By Dave Lindorff
The Bush, Obama and Trump administration have broken two very important promises, or treaties, with Russia and it's going to be very costly and dangerous for us and for the world thanks to them.
The first broken promise was the decision by President George W. Bush to ignore the documented promise made by President Reagan to Russian President Mikhail Gorbachev that if he took down the Berlin Wall and allowed the Eastern European nations under Russian domination to go their own ways politically, the US would not seek to bring any of them into NATO.
Bush in in first term of office, invited seven former Russian satellite states -- Romania, Bulgaria, Slovakia, Lithuania, Slovenia, Estonia and Latvia -- two of them, Lithuania and Estonia, actually bordering Russia itself, to join NATO.
After his own state department helped fund and organize a coup that overthrew the elected government of Ukraine in 2014, President Obama then provocatively held out the possibility of Georgia, another country formerly part of the Soviet Union, and sharing a long border with Russia, joining NATO, and began providing arms to Ukraine.
All of this was quite understandably perceived as a serious threat by Russia, especially when the Obama administration began providing US military equipment to countries bordering Russia or its ally, Belarus, and conducting joint military operations even in border countries like Estonia and Lithuania, and began sending military supplies to Ukraine when it was engaged in actual fighting with ethnic Russian secessionists in the eastern part of that country.
{Just recall the hysteria a few months back when Russia flew just two aging long-range bombers to an airbase in Venezuela! There were Congressmembers and news pundits warning darkly that the hulking planes might be carrying nukes, as if two planes would launch a war.)

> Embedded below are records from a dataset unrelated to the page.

Lemma getDescriptor_qualifier_witness :
  getDescriptor imx6_usb1 30 test_dev pkt_qualifier booted = tx imx6_usb1 30 0 false (Qualifier test_dev) booted.
Proof. apply getDescriptor_qualifier. reflexivity. Defined.

Lemma clear_feature_halt_witness :
  handleStandardSetup imx6_usb1 30 test_dev pkt_clear_halt booted =
  (reset imx6_usb1 (Z.land (Index pkt_clear_halt) 15) (if Z.testbit (Index pkt_clear_halt) 7 then IN else OUT) ;;
   e ← ack imx6_usb1 30 0; mret (test_dev, e)) booted.
Proof. apply clear_feature_halt; [reflexivity | reflexivity | vm_compute; discriminate]. Defined.

Lemma set_configuration_witness :
  handleStandardSetup imx6_usb1 30 test_dev pkt_set_config booted =
  (e ← ack imx6_usb1 30 0; mret (set_ConfigurationValue (u8 (Z.shiftr (Value pkt_set_config) 8)) test_dev, e)) booted.
Proof. apply set_configuration. reflexivity. Defined.

Lemma standard_keeps_config_witness :
  match handleStandardSetup imx6_usb1 30 test_dev pkt_unknown booted with
  | Ret (dev', _) _ => ConfigurationValue dev' = ConfigurationValue test_dev
  | _ => False
  end.
Proof.
  assert (Hb : is_ret (handleStandardSetup imx6_usb1 30 test_dev pkt_unknown booted) = true) by (vm_compute; reflexivity).
  revert Hb. destruct (handleStandardSetup imx6_usb1 30 test_dev pkt_unknown booted) as [[dev' e] st'| st' |] eqn:E; intros Hb;
    [| discriminate Hb | discriminate Hb].
  exact (standard_keeps_config imx6_usb1 30 test_dev pkt_unknown booted dev' e st' ltac:(discriminate) E).
Defined.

Compare that to President Trump, who has upped the ante in Ukraine by providing lethal weapons to that country to aid its fight with Russian-armed secessionists in the Donbass region, has also put US forces in those border countries near Russia, set up anti-missile batteries along the Russian border, and most seriously, cancelled the Reagan/Gorbachev Intermediate Force Nuclear Treaty that since 1987 had eliminated America's intermediate range nuclear missiles, both Pershing II ballistic missiles and Tomahawk cruise missiles, from Europe.
The Trump administration also has begun plans, long on the drawing board at the Pentagon, to base hundreds of the Air Force's new F-35A stealth fighter-bombers along Russia's borders. Each of these planes, equipped to carry a new variable-power nuclear bomb called the B61-12, which can produce an explosion of between 0.3 kilotons and 50 kilotons (the latter two to three times the power of the bombs dropped on Hiroshima and Nagasaki), is specifically designed to sneak across the Russian border undetected to deliver nuclear strikes on missile launch platforms, silos and government and command-center locations as part of an all-out first-strike nuclear assault.
In response to all these very real threats, Russia, which has no parallel ability to respond to US basing of short-range nuclear missiles near its borders able to strike targets in minutes, has responded by developing fully maneuverable hypersonic missiles capable of flying to various targets in the US at over Mach 5, which makes them almost impossible to intercept. China, also fearing a US attack, is working hard to develop a similar type of
counterforce" weapon.
While this response on Russia's and China's part may deter the US from launching a first strike on them, it has also prompted the Pentagon to call for new funding for a crash program to "catch up" with Russia and China in hypersonic missile capability.
So, what the US breakout of the Reagan no-NATO-move-towards-Russia promise and the Reagan-Gorbachev INF Treaty has accomplished is not increased US security, but rather a destabilizing new full-scale nuclear arms race. Only this time we have a military that can barely be called at war (the one ongoing war in Afghanistan only involves some 10,000 troops, less than 5% of what we had fighting in Vietnam at the height of that last real US war) with a nontheless whopping 2019 budget of $717 billion, and with President Trump calling for $750 billion for next year. A fair part of the increase will be not just to fund the new hyperspeed missile race, but to goose the arms race further by establishing Trump's insane new "Space Force." That, if it happens, will lead to a hugely destabilizing and incomprehensibly expensive space arms race, even as funds for actual space science get slashed.